* _Directions_:
When you reach the line containing "- destruct (new_event" in the records below, start copying exactly, and stop once you have copied the line containing "intros p l Hl Hne. exfalso.".

* _Records to use_:
Lemma thread_step_ok s : sinv s -> thread_step s <> Fault /\ forall s', thread_step s = Next s' -> sinv s'.
Proof.
  intros Hs. pose proof (s_thread _ Hs) as Hok. unfold thread_step.
  destruct (szr_thread s) as [| | |[|i] e| | | |] eqn:Ht; cbn in Hok.
  - destruct (new_event s) eqn:He; split; try done. intros ? [= <-]. rewrite moved_eq.
    apply moved_sinv; rewrite ?Ht; auto; done.
  - split; [done|]. intros ? [= <-]. rewrite moved_eq. pose proof (s_wake _ Hs) as Hw. rewrite Ht in Hw.
    destruct (osdep_stop s) eqn:Hstop; apply moved_sinv; rewrite ?Ht; auto; try done.
    intros p l Hl Hne. exfalso. pose proof (s_control _ Hs) as Hc. rewrite Ht, Hstop in Hc.
    assert (concat (commands s) = []) as H0 by (destruct (szr_control s); cbn in Hc; naive_solver).
    destruct l as [|x l]; [done|]. assert (x ∈ concat (commands s)) as Hx; [|by rewrite H0 in Hx; apply elem_of_nil in Hx].
    apply elem_of_concat. exists p, (x :: l). split; [done|left].
  - split; [done|]. intros ? [= <-].
    change (sinv (set_thread (set_event s false) (TScan (num_priorities s) true))).
    replace (set_event s false) with (set_event (set_current s (current_command s)) false) by (by destruct s).
    apply moved_sinv; rewrite ?Ht; try done.
    intros p l Hl _. right. cbn. rewrite <-(q_len _ _ _ (s_q _ Hs)). by eapply lookup_lt_Some.
  - destruct Hok as (Hcur & -> & _). split; [done|]. intros ? [= <-]. rewrite moved_eq.
    apply moved_sinv; rewrite ?Ht; try done.
    intros p l Hl Hne. destruct (s_wake _ Hs p l Hl Hne) as [?|H]; [auto|]. rewrite Ht in H. cbn in H. lia.
  - destruct (take_command_ok s i e Hs Ht) as [(c & l & cmd & Hl & Hc & Hp & ->)|[Hl ->]]; cbn;
      (split; [done|]); intros ? [= <-]; [by eapply taken_sinv|].
    destruct Hok as (Hcur & -> & Hi). rewrite moved_eq. apply moved_sinv; rewrite ?Ht; try done.
    + rewrite Hcur. repeat split; lia.
    + intros p l Hl' Hne. destruct (s_wake _ Hs p l Hl' Hne) as [?|H]; [auto|]. rewrite Ht in H. cbn in H |- *.
      right. destruct (decide (p = i)) as [->|]; [congruence|lia].
  - destruct Hok as [c Hcur]. destruct (busy_alive s c Hs) as (cmd & Hc & _); [apply thread_running; auto|].
    rewrite Hcur. cbn. rewrite Hc. cbn. split; [done|]. intros ? [= <-]. by apply exec_sinv.
  - destruct Hok as [c Hcur]. destruct (busy_alive s c Hs) as (cmd & Hc & _); [apply thread_running; auto|].
    assert (busy s ≡ₚ c :: (concat (commands s) ++ (cancelling s).*1)) as Hb.
    { unfold busy, executing. rewrite Ht, Hcur. cbn. solve_Permutation. }
    rewrite Hcur. cbn. destruct (call_post_exec_ok MTLK_CMD_EXECUTED _ _ _ _ Hs Hc Hb) as [-> _].
    cbn. split; [done|]. intros ? [= <-]. by apply post_sinv.
  - split; [done|]. intros ? [= <-].
    replace (set_current s None) with (set_event (set_current s None) (new_event s)) by (by destruct s).
    apply moved_sinv; rewrite ?Ht; try done.
    intros p l Hl _. right. cbn. rewrite <-(q_len _ _ _ (s_q _ Hs)). by eapply lookup_lt_Some.
  - done.
Qed.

* _Exercise solution_:
  - destruct (new_event s) eqn:He; split; try done. intros ? [= <-]. rewrite moved_eq.
    apply moved_sinv; rewrite ?Ht; auto; done.
  - split; [done|]. intros ? [= <-]. rewrite moved_eq. pose proof (s_wake _ Hs) as Hw. rewrite Ht in Hw.
    destruct (osdep_stop s) eqn:Hstop; apply moved_sinv; rewrite ?Ht; auto; try done.
    intros p l Hl Hne. exfalso. pose proof (s_control _ Hs) as Hc. rewrite Ht, Hstop in Hc.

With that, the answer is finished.